G. M.― Háblanos un poco sobre Montaigne.

G. F.― Sólo Montaigne puede hablar acerca de sí mismo con gran propiedad y desgarbo. Y lo sigue haciendo. Sin embargo leerlo, aun en la actualidad, es la prueba de que la literatura no envejece ―¿cómo va a hacerse maduro el humor de Quevedo, por ejemplo?―. Montaigne nos mostró que es iluminación para todos, chisme y tratado, intimidad y moral; no en vano sus ensayos fortalecieron la lengua francesa y él puso este lenguaje libertino y comprensible en la mesa, así como llegan a colocarse las viandas de las que todos podemos disfrutar. Su amor por la feminista y pensadora Marie de Gournay me es especialmente apreciable. Él y Rousseau —en Las Confesiones— nos afirman que puede escribirse acerca de todos los temas que nos atañen más allá de la rectitud o de la rigidez moral imperante de la época o de los correctos círculos literarios. A Montaigne se le aprecia, yo lo hago, por su tolerancia y su desprecio hacia las guerras religiosas de su tiempo y de las que abominó, porque se convirtió a sí mismo en su propio tema y supo que uno no habla más que de sí mismo para, de ese modo, abarcar el mundo; en el fondo despreciaba el poder, aunque no lo rechazaba con tal de lograr acuerdos tolerantes para los habitantes de Burdeos, su comunidad. Y algo más, puedes sugerir su lectura a casi cualquier persona; a diferencia, por ejemplo, de François Rabelais, unos años anterior a Montaigne, y que a mí me gusta tanto, aunque es muy difícil leer entre tanta basura que se publica hoy en día. Me refiero por supuesto a su obra mayor, Gargantúa y Pantagruel. Los lugares comunes existen por una razón: porque sin ellos se nos iría el mundo de las manos. En consecuencia diré, me perdonarán, que el ensayo moderno comienza con Montaigne y todavía no termina, ni se ha vuelto vacuo.

G. M.― ¿Cuáles consideras que son las diferencias entre narrar y explicar?
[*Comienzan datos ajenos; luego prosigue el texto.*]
(** * Tank battle: the simulation engine and the map generator

    A shallow embedding of [src/game/constants.js], [Tank.js], [Bullet.js],
    [Wall.js], [mapGenerator.js] and [GameEngine.js].

    JavaScript numbers are modelled as rationals ([Q]): every coordinate,
    size, speed and timestamp the engine computes is an integer or a half
    integer, far inside the range on which IEEE doubles are exact, so [+],
    [-], [*] by an integer and the comparisons behave as on [Q].  Counters
    and grid indices, which only ever hold integers, are [Z].  The only
    genuinely floating-point primitive, [Math.sin], is a parameter of the
    map generator. *)

From Stdlib Require Import QArith ZArith String List Bool Lia Lqa.
From Stdlib Require Import Qround Qminmax Qabs.
Import ListNotations.

Open Scope Q_scope.

(* ================================================================== *)
(** * Numbers *)

(** [a < b] on JavaScript numbers, as a boolean. *)
Definition Qltb (a b : Q) : bool := negb (Qle_bool b a).

Infix "<?" := Qltb (at level 70, no associativity) : Q_scope.

(** [Math.round]: the nearest integer, ties towards +infinity. *)
Definition Math_round (q : Q) : Z := Qfloor (q + 0.5).

(** [Math.floor]. *)
Definition Math_floor (q : Q) : Z := Qfloor q.

(** A number that holds an integer. *)
Definition integral (q : Q) : Prop := q == inject_Z (Qfloor q).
G. F.― La explicación posee un sentido y una razón necesaria. Lo que sucede es que su ámbito es muy reducido: la lógica; las ciencias exactas que requieren de la verificación y, en general, el positivismo en todas sus variantes de causa y efecto, de algoritmo e inteligencia reducida a sumas y restas. Creo que esta manera de pensar llegó a su cumbre con el positivismo lógico de Ayer, y de pensadores como Quine, Searle y demás. En cambio, la narración es invención, creación y posibilidad de imaginación. Narras a través del lenguaje, por lo que propones un lugar para la mentira verdadera, un mito para sobrevivir a medias, una casa que se cae y se levanta. Cuando narras un hecho lo transformas, ya que narrar requiere libertad. La explicación va atada como burro a su camino: ayuda al progreso técnico, no a la moral de las personas. Ya he comentado, repitiendo a Nietzsche, que las explicaciones siempre llegan tarde. John Dewey, contra lo que se piensa de él, lo sabía: debemos educarnos, no amansarnos. Cuando la tragedia aconteció, cuando los muertos se hallaron postrados en el piso, cuando el ser humano se transformó en una máquina, entonces llegó la explicación, mientras que la narrativa había abandonado ya el lugar de los hechos y caminaba hacia otros rumbos. De hecho, las explicaciones más imaginativas en el ámbito de la ciencia ―a la que considero, como a la filosofía, una rama de la literatura o de la novela― son ocurrencias deductivas, narraciones a las que se les tiene fe; y funcionan, son verificables, predecibles, todo parece funcionar, caray, qué vida.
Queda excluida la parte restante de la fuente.